Poetics, just like poetry, is an all-encompassing word. ‘Poetry’ can be everything, and ‘poetics’ can be ‘of everything’. Aristotle, as far as we know in documented literature, was the one to start the trend of delineating the poetics of things. His deliberation on the art of writing poetry opened the doors for deliberation on the art of things. That of war followed a few centuries later. And in the many, many centuries that followed, that of everything. Poetics of Racial Identity, Poetics of Manhood, Poetics of DNA, Poetics of Personification, and Poetics of Cinema are the handful of titles I could find, courtesy of a google search. It makes me wonder if there is poetics to googling? There must be, as I said earlier, poetics can be of everything, and isn’t it a wonderful thought? There is an art to everything, even for things as mundane as a google search, for things as cruel as war. It also makes one wonder; can poetry dissociate itself from the very medium that has carried it for eons – language and words?


In Moonlight and Valentino (David Anspaugh, 1995), the protagonist asks her students to write a wordless poem. It first reminded me of E.E Cummings’ Grasshopper. Though not wordless, it is equally visual.

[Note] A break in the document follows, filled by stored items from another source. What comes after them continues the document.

(* ===== verification/Session.v ===== *)
(** * Sessions, contexts and the adapter's effects

    The data that crosses the session interfaces of [bridge/imapclient.go],
    the interfaces themselves as one class over an abstract outside world, and
    the state monad the adapter of [bridge/bridge.go] runs in.  Every call to a
    session is recorded in a ghost log with whether the adapter's gate was
    held, so theorems can speak of what was sent, in which order. *)
From Stdlib Require Import ZArith Lia Strings.Byte.
From stdpp Require Import base list gmap strings.
From S2P Require Import Prelude GoStrings Errors.

(** ** Data *)

Record Truncation := mkTruncation {
  tHeaders : bool; tHeaderCount : bool; tText : bool; tMIMEParts : bool; tMIMEDepth : bool;
  tAttachments : bool; tReferences : bool; tThreadCycle : bool; tThreadDepth : bool;
  tThreadMessages : bool }.

Record CanonicalHeaders := mkCanonicalHeaders {
  hDate : bytes; hFrom : bytes; hTo : bytes; hSubject : bytes; hMessageID : bytes;
  hInReplyTo : bytes; hReferences : list bytes }.

Inductive DateSource := DateSourceUnknown | DateSourceHeader.
Inductive ReadState := ReadStateUnknown | ReadStateUnread | ReadStateRead.

(** [MessageMetadata]; [fetchedUID] is the unexported field [uid]. *)
Record MessageMetadata := mkMetadata {
  mID : bytes; mMailbox : bytes; mUIDValidity : Z; mUID : Z; mSubject : bytes; mSize : Z;
  mFrom : bytes; mDate : bytes; mDateSource : DateSource; mReadState : ReadState;
  mMetadataTruncated : bool; fetchedUID : Z }.

#[export] Instance eta_metadata : Eta MessageMetadata := fun m =>
  mkMetadata (mID m) (mMailbox m) (mUIDValidity m) (mUID m) (mSubject m) (mSize m) (mFrom m) (mDate m)
    (mDateSource m) (mReadState m) (mMetadataTruncated m) (fetchedUID m).

Record MessageHeaders := mkHeaders {
  mhMetadata : MessageMetadata; mhHeaders : CanonicalHeaders; mhTruncation : Truncation }.

#[export] Instance eta_headers : Eta MessageHeaders := fun m =>
  mkHeaders (mhMetadata m) (mhHeaders m) (mhTruncation m).

Record Folder := mkFolder { fName : bytes; fDelimiter : bytes }.
Record MailboxStatus := mkStatus { sMessages : Z; sUIDNext : Z; sUIDValidity : Z; sUnseen : Z }.
Record mailboxSnapshot := mkSnapshot { UIDNext : Z; UIDValidity : Z }.
Record uidWindow := mkWindow { Start : Z; End : Z }.

(** [listedMailbox]; the delimiter is a rune, 0 when the mailbox has none. *)
Record listedMailbox := mkListed { Name : bytes; Delimiter : Z; Attributes : list bytes }.

(** [SearchQuery]; the two dates are instants the adapter only passes on. *)
Record SearchQuery := mkQuery {
  qMailbox : bytes; qSince : Z; qBefore : Z; qSender : bytes; qSubject : bytes; qUnread : bool }.

Definition emptyQuery : SearchQuery := mkQuery [] 0 0 [] [] false.

Record messageIDPayload := mkPayload { pMailbox : bytes; pUIDValidity : Z; pUID : Z }.

(** [uidWindow.width], on uint32 ends. *)
Definition width (window : uidWindow) : Z :=
  if (Start window =? 0) || (End window <? Start window) then 0
  else End window - Start window + 1.

(** ** The interfaces *)

(** [W] is everything outside the adapter; [S] a session value, compared by
    identity; [C] a context.  Every operation may change the world, and the
    time that passes: two looks at one context may differ. *)
Class Backend (W S C : Type) := {
  session_eq : EqDecision S;
  (* contexts *)
  background : C;
  ctx_now : C -> W -> ctx * W;                    (* ctx.Err() and the deadline, now *)
  ctx_done_first : C -> W -> bool * W;            (* select: ctx.Done before the gate *)
  ctx_remaining : C -> W -> option Z * W;         (* time until the deadline, in ms *)
  ctx_with_timeout : C -> Z -> W -> C * W;
  ctx_cancel : C -> W -> W;
  (* adapter.factory *)
  factory : C -> W -> (S + goerror) * W;
  (* readSession *)
  op_list : C -> S -> Z -> W -> (list Folder + goerror) * W;
  op_status : C -> S -> bytes -> W -> (MailboxStatus + goerror) * W;
  op_examine : C -> S -> bytes -> W -> (mailboxSnapshot + goerror) * W;
  op_search : C -> S -> SearchQuery -> uidWindow -> Z -> W -> (list Z + goerror) * W;
  op_metadata : C -> S -> bytes -> list Z -> Z -> W -> (list MessageMetadata + goerror) * W;
  op_body : C -> S -> Z -> Z -> W -> (bytes + goerror) * W;
  op_logout : C -> S -> W -> option goerror * W;
  op_abort : S -> W -> W;
  (* session.(headerSession), session.(seenSession), session.(moveSession) *)
  as_headers : S -> bool;
  as_seen : S -> bool;
  as_move : S -> bool;
  op_headers : C -> S -> Z -> Z -> W -> (MessageHeaders + goerror) * W;
  op_select : C -> S -> bytes -> W -> (mailboxSnapshot + goerror) * W;
  op_store : C -> S -> Z -> bool -> W -> option goerror * W;
  op_supports_move : S -> W -> bool * W;
  op_list_mailboxes : C -> S -> bytes -> Z -> W -> (list listedMailbox + goerror) * W;
  op_move : C -> S -> Z -> bytes -> W -> option goerror * W }.

#[export] Existing Instance session_eq.

(** What reaches a session, with its answer where theorems need it. *)
Inductive event (S : Type) :=
| EvOpen (r : S + goerror)
| EvAbort (s : S)
| EvLogout (s : S)
| EvRead (s : S)
| EvExamine (s : S) (mailbox : bytes) (r : mailboxSnapshot + goerror)
| EvMetadata (s : S) (uids : list Z) (r : list MessageMetadata + goerror)
| EvSearch (s : S) (query : SearchQuery) (window : uidWindow) (r : list Z + goerror)
| EvSelect (s : S) (mailbox : bytes) (r : mailboxSnapshot + goerror)
| EvListing (s : S) (r : list listedMailbox + goerror)
| EvStore (s : S) (uid : Z) (seen : bool) (r : option goerror)
| EvMove (s : S) (uid : Z) (target : bytes) (r : option goerror)
| EvAttempt (s : S) (r : option goerror).
Arguments EvOpen {S}. Arguments EvAbort {S}. Arguments EvLogout {S}. Arguments EvRead {S}. Arguments EvExamine {S}. Arguments EvMetadata {S}.
Arguments EvSearch {S}. Arguments EvSelect {S}. Arguments EvListing {S}. Arguments EvStore {S}.
Arguments EvMove {S}. Arguments EvAttempt {S}.

(** ** The adapter's state and monad *)

(** The mutable fields of [Adapter], the world and the ghost log; [held] says
    that the one token of [gate] is taken. *)
Record st (W S : Type) := mkSt {
  session : option S; closed : bool; held : bool; world : W; log : list (bool * event S) }.
Arguments mkSt {W S}. Arguments session {W S}. Arguments closed {W S}. Arguments held {W S}.
Arguments world {W S}. Arguments log {W S}.

Definition M (W S A : Type) : Type := st W S -> A * st W S.

Definition ret {W S A} (a : A) : M W S A := fun s => (a, s).
Definition bind {W S A B} (m : M W S A) (k : A -> M W S B) : M W S B :=
  fun s => let '(a, s) := m s in k a s.

Notation "'let!' x := m 'in' k" := (bind m (fun x => k))
  (at level 10, x pattern, m at level 100, k at level 200) : go_scope.
Notation "m ;; k" := (bind m (fun _ => k)) (at level 100, k at level 200, right associativity) : go_scope.

(** A fallible step: [r, err := m; if err != nil { return err }]. *)
Definition try {W S A B} (m : M W S (A + goerror)) (k : A -> M W S (B + goerror)) : M W S (B + goerror) :=
  bind m (fun r => match r with inl a => k a | inr e => ret (inr e) end).
Notation "'try!' x := m 'in' k" := (try m (fun x => k))
  (at level 10, x pattern, m at level 100, k at level 200) : go_scope.

Definition fail {W S A} (c : code) : M W S (A + goerror) := ret (inr (errorCode c)).

Section Effects.
Context {W S C : Type} `{Backend W S C}.

Definition set_session (v : option S) : M W S unit := fun s =>
  (tt, mkSt v (closed s) (held s) (world s) (log s)).
Definition set_closed (v : bool) : M W S unit := fun s =>
  (tt, mkSt (session s) v (held s) (world s) (log s)).
Definition set_held (v : bool) : M W S unit := fun s =>
  (tt, mkSt (session s) (closed s) v (world s) (log s)).
Definition get_session : M W S (option S) := fun s => (session s, s).
Definition get_closed : M W S bool := fun s => (closed s, s).

(** A call that only the world sees. *)
Definition outside {A} (f : W -> A * W) : M W S A := fun s =>
  let '(a, w) := f (world s) in (a, mkSt (session s) (closed s) (held s) w (log s)).

(** A call to a session, logged with its answer. *)
Definition call {A} (f : W -> A * W) (ev : A -> event S) : M W S A := fun s =>
  let '(a, w) := f (world s) in
  (a, mkSt (session s) (closed s) (held s) w (log s ++ [(held s, ev a)])).

Definition note (ev : event S) : M W S unit := fun s =>
  (tt, mkSt (session s) (closed s) (held s) (world s) (log s ++ [(held s, ev)])).

(** [mapIMAPError(ctx, err)]. *)
Definition mapError (c : C) (err : goerror) : M W S goerror :=
  let! now := outside (ctx_now c) in
  ret (default err (mapIMAPError (Some now) (Some err))).

End Effects.

(** Inversion of a sequence. *)
Lemma bind_inv {W S A B} (m : M W S A) (k : A -> M W S B) s r s' :
  bind m k s = (r, s') -> exists a s1, m s = (a, s1) /\ k a s1 = (r, s').
Proof. unfold bind. destruct (m s) as [a s1]. eauto. Qed.

Lemma ret_inv {W S A} (a r : A) (s s' : st W S) : ret a s = (r, s') -> r = a /\ s' = s.
Proof. by intros [= <- <-]. Qed.
(** Quanta of four characters; the last may have two or three.  Trailing bits
    are ignored, as the non-strict encoding does. *)
Fixpoint base64_quanta (s : bytes) : option bytes :=
  match s with
  | [] => Some []
  | [_] => None
  | [a; b] =>
      match dec6 a, dec6 b with
      | Some x, Some y => Some [byte_of_Z ((x * 64 + y) / 16)]
      | _, _ => None
      end
  | [a; b; c] =>
      match dec6 a, dec6 b, dec6 c with
      | Some x, Some y, Some z =>
          let v := (x * 4096 + y * 64 + z) / 4 in Some [byte_of_Z (v / 256); byte_of_Z (v mod 256)]
      | _, _, _ => None
      end
  | a :: b :: c :: d :: rest =>
      match dec6 a, dec6 b, dec6 c, dec6 d, base64_quanta rest with
      | Some x, Some y, Some z, Some w, Some r =>
          let v := x * 262144 + y * 4096 + z * 64 + w in
          Some (byte_of_Z (v / 65536) :: byte_of_Z (v / 256 mod 256) :: byte_of_Z (v mod 256) :: r)
      | _, _, _, _, _ => None
      end
  end.

(** [RawURLEncoding.DecodeString]: line breaks are skipped. *)
Definition base64_decode (s : bytes) : option bytes :=
  base64_quanta (filter (fun b => ~ (b = x0a \/ b = x0d)) s).

(** ** Identifiers *)

Definition maxMessageIDBytes : Z := 1024.
Definition maxMessageIDEncodedBytes : Z := 1366.

Section Identifier.
(** HMAC-SHA-256 under the adapter's key, and [json.Unmarshal] into a payload. *)
Variable mac : bytes -> bytes.
Variable unmarshalPayload : bytes -> option messageIDPayload.

Definition encodeMessageID (p : messageIDPayload) : bytes + goerror :=
  if beqs (pMailbox p) [] || (pUIDValidity p =? 0) || (pUID p =? 0) then inr (errorCode CodeIMAPProtocol)
  else
    let encoded := marshalPayload p in
    if maxMessageIDBytes <? zlen encoded + 32 then inr (errorCode CodeBoundsExceeded)
    else
      let value := base64_encode (encoded ++ mac encoded) in
      if maxMessageIDEncodedBytes <? zlen value then inr (errorCode CodeBoundsExceeded) else inl value.

Definition decodeMessageID (value : bytes) : messageIDPayload + goerror :=
  if maxMessageIDEncodedBytes <? zlen value then inr (errorCode CodeStaleMessageID)
  else match base64_decode value with
  | None => inr (errorCode CodeStaleMessageID)
  | Some decoded =>
      if (zlen decoded <=? 32) || (maxMessageIDBytes <? zlen decoded) then inr (errorCode CodeStaleMessageID)
      else
        let payloadBytes := take (length decoded - 32) decoded in
        if negb (beqs (drop (length payloadBytes) decoded) (mac payloadBytes))
        then inr (errorCode CodeStaleMessageID)
        else match unmarshalPayload payloadBytes with
        | None => inr (errorCode CodeStaleMessageID)
        | Some p =>
            if beqs (pMailbox p) [] || (pUIDValidity p =? 0) || (pUID p =? 0)
            then inr (errorCode CodeStaleMessageID) else inl p
        end
  end.
End Identifier.

(** ** Base64 round trip *)

Lemma byte_of_Z_bZ b : byte_of_Z (bZ b) = b.
Proof. unfold byte_of_Z, bZ. rewrite N2Z.id, Byte.of_to_N. done. Qed.
(* ===== verification/SearchSpec.v ===== *)
(** * What a search returns

    A successful search against its reference: the windows are a fixed
    descending partition of the UID space, the page holds the highest UIDs the
    server reported, and [Truncated] is exact. *)
From Stdlib Require Import ZArith Lia Strings.Byte Sorting.Sorted.
From stdpp Require Import base list gmap strings sorting.
From S2P Require Import Prelude GoStrings Errors Config Session Adapter MessageID Search AdapterSpec.

Abbreviation decreasing := (StronglySorted Z.gt).

(** ** Selection *)

Lemma decreasing_unique l k : decreasing l -> decreasing k -> l ≡ₚ k -> l = k.
Proof.
  intros Hl. revert k. induction Hl as [|a l Hl IH Ha]; intros k Hk Hp.
  { by apply Permutation_nil_l in Hp. }
  destruct Hk as [|b k Hk Hb]; [by apply Permutation_nil_r in Hp|].
  assert (a = b) as ->.
  { assert (a ∈ b :: k) as Ha' by (rewrite <- Hp; by left). assert (b ∈ a :: l) as Hb' by (rewrite Hp; by left).
    apply elem_of_cons in Ha' as [?|Ha']; [done|]. apply elem_of_cons in Hb' as [?|Hb']; [done|].
    rewrite Forall_forall in Ha, Hb. specialize (Ha _ Hb'). specialize (Hb _ Ha'). lia. }
  f_equal. apply IH; [done|]. by apply (Permutation_cons_inv Hp).
Qed.
(* ===== verification/AdapterRuns.v ===== *)
(** * Concrete runs of the adapter

    A small server as an instance of [Backend], with runs of the adapter and
    of the triage operations against it that exercise every property of
    [AdapterSpec] and [TriageSpec]. *)
From Stdlib Require Import ZArith Lia Strings.Byte.
From stdpp Require Import base list gmap strings.
From S2P Require Import Prelude GoStrings GoText Errors Config Session Adapter MessageID Search AdapterSpec SearchSpec Triage TriageSpec.

(** ** A server *)

(** The world counts the sessions opened; session 0 has lost its transport.
    UID 9 is absent, UID 3 is refused and UID 4 loses the connection. *)
Definition sample_listing : list listedMailbox :=
  [ mkListed $"INBOX" 47 []; mkListed $"Folders/Work" 47 []; mkListed $"Labels/Work" 47 [];
    mkListed $"Archive" 47 [$"\HasNoChildren"; $"\Archive"]; mkListed $"Starred" 47 [$"\Flagged"] ].

Definition write_answer (uid : Z) : option goerror :=
  if uid =? 3 then Some [NImap] else if uid =? 4 then Some [NEOF] else None.

Definition sample_metadata (uid : Z) : MessageMetadata :=
  mkMetadata [] [] 0 0 $"Re: plan" 512 $"Ann" $"2024-01-02T03:04:05Z" DateSourceHeader ReadStateUnread false uid.

(** A server that lists [listing]. *)
Definition server (listing : list listedMailbox) : Backend nat nat unit := {|
  session_eq := Nat.eq_dec;
  background := tt;
  ctx_now := fun _ w => (live_ctx, w);
  ctx_done_first := fun _ w => (false, w);
  ctx_remaining := fun _ w => (None, w);
  ctx_with_timeout := fun _ _ w => (tt, w);
  ctx_cancel := fun _ w => w;
  factory := fun _ w => (inl w, Datatypes.S w);
  op_list := fun _ _ _ w => (inl [mkFolder $"INBOX" $"/"], w);
  op_status := fun _ _ _ w => (inl (mkStatus 1 100 5 0), w);
  op_examine := fun _ s _ w => ((if (s =? 0)%nat then inr (errorCode CodeBridgeUnreachable) else inl (mkSnapshot 350 5)), w);
  op_search := fun _ _ _ window _ w => (inl (if Start window =? 9 then [] else [Start window]), w);
  op_metadata := fun _ _ _ uids _ w => (inl (map sample_metadata uids), w);
  op_body := fun _ _ _ _ w => (inl $"body", w);
  op_logout := fun _ _ w => (None, w);
  op_abort := fun _ w => w;
  as_headers := fun _ => false;
  as_seen := fun _ => true;
  as_move := fun _ => true;
  op_headers := fun _ _ _ _ w => (inr (errorCode CodeUnsupported), w);
  op_select := fun _ s _ w => ((if (s =? 0)%nat then inr (errorCode CodeBridgeUnreachable) else inl (mkSnapshot 100 5)), w);
  op_store := fun _ _ uid _ w => (write_answer uid, w);
  op_supports_move := fun _ w => (true, w);
  op_list_mailboxes := fun _ _ _ _ w => (inl listing, w);
  op_move := fun _ _ uid _ w => (write_answer uid, w) |}.

#[local] Instance sample_server : Backend nat nat unit := server sample_listing.

Definition start : st nat nat := mkSt None false false 0%nat [].
Definition adapter_config : ValidatedConfig :=
  match ValidateConfig loopback_only true sample_config with
  | inl v => v
  | inr _ => mkValidated (cIMAP sample_config) defaultBounds false
  end.

(** ** Runs of execute *)

(** EXAMINE, then the body: fails on the first session, then succeeds. *)
Definition sample_operation (c : unit) (s : nat) : M nat nat (bytes + goerror) :=
  try! _ := read (op_examine c s $"INBOX") s in read (op_body c s 1 10) s.

Lemma sample_calm oc x : calm (sample_operation oc x).
Proof. apply calm_try; [apply read_calm|]. intros _. apply read_calm. Qed.

Definition sample_run := execute adapter_config tt sample_operation start.

Example sample_replays : attempts (map snd (log (snd sample_run)))
  = [(0%nat, Some (errorCode CodeBridgeUnreachable)); (1%nat, None)] /\ fst sample_run = inl $"body".
Proof. vm_compute. done. Qed.

Lemma execute_serialized_witness :
  held start = false /\ held (snd sample_run) = false
  /\ exists l, log (snd sample_run) = log start ++ map (pair true) l.
Proof.
  split; [done|].
  destruct (execute_serialized adapter_config sample_operation tt start (fst sample_run) (snd sample_run)
              sample_calm eq_refl (surjective_pairing _)) as (H1 & _ & l & H2 & _).
  split; [exact H1|]. exists l. exact H2.
Defined.

Lemma execute_replay_witness :
  exists l, log (snd sample_run) = log start ++ map (pair true) l /\ (length (attempts l) <= 2)%nat.
Proof.
  destruct (execute_replay adapter_config sample_operation tt start (fst sample_run) (snd sample_run)
              sample_calm (surjective_pairing _)) as (l & H1 & H2 & _).
  exists l. exact (conj H1 H2).
Defined.

Definition failing_operation (_ : unit) (_ : nat) : M nat nat (unit + goerror) := fail CodeIMAPProtocol.
Definition failing_run := execute adapter_config tt failing_operation start.

Lemma failing_calm oc x : calm (failing_operation oc x).
Proof. apply calm_ret. Qed.

Lemma execute_drops_witness :
  attempts (map snd (log (snd failing_run))) = [(0%nat, Some (errorCode CodeIMAPProtocol))]
  /\ exists l, log (snd failing_run) = log start ++ map (pair true) l
     /\ (last (attempts l) = Some (0%nat, Some (errorCode CodeIMAPProtocol)) -> session (snd failing_run) = None).
Proof.
  split; [vm_compute; reflexivity|].
  destruct (execute_drops adapter_config failing_operation tt start (fst failing_run) (snd failing_run)
              failing_calm (surjective_pairing _)) as (l & H1 & H2).
  exists l. split; [exact H1|]. intros Hl. apply (H2 _ _ Hl). exists CodeIMAPProtocol. split; [done|]. set_solver.
Defined.

Definition folders_run := ListFolders adapter_config tt start.

Lemma read_operations_never_write_witness :
  exists l, log (snd folders_run) = log start ++ l /\ forall uid seen r, (true, EvStore 0%nat uid seen r) ∉ l.
Proof.
  destruct (read_operations_never_write adapter_config start (snd folders_run)) as (l & H1 & H2).
  - exact (reads_folders adapter_config tt start (fst folders_run) (snd folders_run) (surjective_pairing _)).
  - exists l. split; [exact H1|]. apply (H2 true 0%nat).
Defined.

(** ** A search *)

Definition sample_mac (_ : bytes) : bytes := replicate 32 x41.
Definition sample_query : SearchQuery := mkQuery $"INBOX" 0 0 [] [] true.
Definition search_run := SearchMailPage adapter_config sample_mac tt sample_query start.
Definition sample_page : SearchPage := match fst search_run with inl p => p | inr _ => mkPage [] false end.

Example sample_page_is : map mUID (Messages sample_page) = [250; 150; 50; 1] /\ Truncated sample_page = false.
Proof. vm_compute. done. Qed.

Lemma search_run_ok : SearchMailPage adapter_config sample_mac tt sample_query start = (inl sample_page, snd search_run).
Proof. vm_compute. reflexivity. Qed.

Lemma sample_uint32 c x mailbox w snapshot w' :
  op_examine (Backend := sample_server) c x mailbox w = (inl snapshot, w') -> 0 <= UIDNext snapshot < 2 ^ 32.
Proof. cbn. destruct (x =? 0)%nat; intros [=]; subst; cbn; lia. Qed.

Lemma search_page_witness :
  exists rounds next, map rWindow rounds = take (length rounds) (windows_from maxSearchWindows next)
    /\ map mUID (Messages sample_page) = take (Z.to_nat (MaxSearchResults (vBounds adapter_config))) (answered rounds).
Proof.
  destruct (search_page adapter_config sample_mac sample_uint32 tt sample_query start sample_page (snd search_run)
              search_run_ok) as (x & snapshot & before & rounds & _ & H1 & H2 & _).
  exists rounds, (UIDNext snapshot). exact (conj H1 H2).
Defined.

Lemma search_truncated_witness :
  Truncated sample_page = false /\ exists rounds : list round,
    forall r u, r ∈ rounds -> u ∈ rAnswer r -> u ∈ map mUID (Messages sample_page).
Proof.
  split; [vm_compute; reflexivity|].
  destruct (search_truncated adapter_config sample_mac sample_uint32 tt sample_query start sample_page (snd search_run)
              search_run_ok) as (x & snapshot & before & rounds & _ & H).
  exists rounds. apply H. vm_compute. reflexivity.
Defined.

Lemma select_exact_witness :
  selectHighestUIDs [12; 19; 15] (mkWindow 10 20) 2 = inl [19; 15].
Proof.
  apply (select_exact [12; 19; 15] (mkWindow 10 20) 2 [19; 15]); [lia|cbn; lia|].
  split; [|split; [|vm_compute; reflexivity]].
  - apply (bool_decide_unpack _). vm_compute. exact I.
  - repeat constructor; cbn; lia.
Defined.

Lemma ranges_exact_witness :
  boundedSearchUIDs (Some [(4294967294, 4294967295)]) (mkWindow 4294967290 4294967295) 6 = inl [4294967294; 4294967295].
Proof.
  apply (ranges_exact [(4294967294, 4294967295)] (mkWindow 4294967290 4294967295) 6).
  - repeat constructor; lia.
  - lia.
  - split; [vm_compute; reflexivity|split; [|split; [|vm_compute; discriminate]]].
    + apply (bool_decide_unpack _). vm_compute. exact I.
    + repeat constructor; cbn; lia.
Defined.

(** ** Triage runs *)

Definition seen_uids : list Z := [1; 3; 9; 4; 6].
Definition seen_run := SetSeen adapter_config tt $"INBOX" 5 seen_uids true start.
Definition seen_results : list TriageResult := match fst seen_run with inl r => r | inr _ => [] end.

Example seen_results_are :
  seen_results = [ mkResult 1 OutcomeApplied None; mkResult 3 OutcomeRefused (Some CodeIMAPCommand);
                   mkResult 9 OutcomeRefused (Some CodeMessageNotFound);
                   mkResult 4 OutcomeUnknown (Some CodeBridgeUnreachable); mkResult 6 OutcomeNotAttempted None ].
Proof. vm_compute. done. Qed.

Lemma seen_run_ok : seen_run = (inl seen_results, snd seen_run).
Proof. vm_compute. reflexivity. Qed.

Lemma set_seen_outcomes_witness :
  exists l, log (snd seen_run) = log start ++ map (pair true) l
    /\ NoDup seen_uids /\ map UID seen_results = seen_uids /\ writes l = map UID (filter written seen_results)
    /\ applied l = map UID (filter was_applied seen_results) /\ halted seen_results.
Proof. exact (set_seen_outcomes adapter_config tt _ 5 seen_uids true start _ _ seen_run_ok). Defined.


Definition move_run := Move adapter_config tt $"INBOX" 5 seen_uids $"Folders/Work" start.
Definition to_work (listing : list listedMailbox) : option bytes := resolveMoveDestination listing $"Folders/Work".

Lemma to_work_nonempty listing : to_work listing <> Some [].
Proof. by apply resolve_nonempty. Qed.

Lemma move_run_request : move_request adapter_config $"INBOX" 5 seen_uids to_work start (fst move_run) (snd move_run).
Proof. apply (request_move adapter_config _ _ _ tt). apply surjective_pairing. Qed.

Lemma move_outcomes_witness :
  exists l, log (snd move_run) = log start ++ map (pair true) l /\ writes l `sublist_of` seen_uids
    /\ match fst move_run with
       | inl results => NoDup seen_uids /\ map UID results = seen_uids
           /\ applied l = map UID (filter was_applied results) /\ halted results
       | inr _ => applied l = []
       end.
Proof. exact (move_outcomes adapter_config _ _ _ _ _ _ _ move_run_request to_work_nonempty). Defined.



Lemma attribute_destination_safe_witness :
  exists holder m, filter (fun m => hasAttribute (Attributes m) [$"\Archive"]) sample_listing = [holder]
    /\ isAggregateView (Name holder) = false /\ allowed m $"Archive".
Proof.
  destruct (attribute_destination_safe sample_listing $"\Archive" $"Archive") as (_ & holder & m & H1 & H2 & _ & H3);
    [vm_compute; reflexivity|]. by exists holder, m.
Defined.

(** ** An empty mailbox name *)

(** Against a listing whose only [\Archive] entry has the empty name, an
    archive request reports UID 0 with no outcome and no code for every UID:
    the empty target is taken for a decided UID. *)
Theorem archive_empty_name :
  fst (@Archive nat nat unit (server [mkListed [] 47 [$"\Archive"]]) adapter_config tt $"INBOX" 5 [7; 8] start)
  = inl [mkResult 0 OutcomeNone None; mkResult 0 OutcomeNone None].
Proof. vm_compute. reflexivity. Qed.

Grasshopper by E.E.Cummings

I wonder if it would have made sense to me had I encountered outside the walls of a poetry class. But then, this grasshopper-shaped thought-train leaped to another class: one about film appreciation. If you have ever been in a place where films are discussed, dissected, loved, and appreciated – this space takes many forms: introduction to cinema workshops, the panels post screenings in film festivals, the plethora of videos on cinema on YouTube, Instagram pages dedicated to cinema, podcasts discussing everything an average viewer misses about any film, you name it – if you have encountered discussion on and about films in any capacity, it is likely that you have heard this term thrown around:

VISUAL POETRY. So and so film is a specimen of ‘visual poetry’ in such and such way. I still haven’t been able to grasp what exactly qualifies as visual poetry?

Poetics of what one sees?

Poetics of what one is shown?

Photography that stirs emotions in you?

All elements that comprise a moving image, all of them coming together to be described best by nothing else but the term poetry?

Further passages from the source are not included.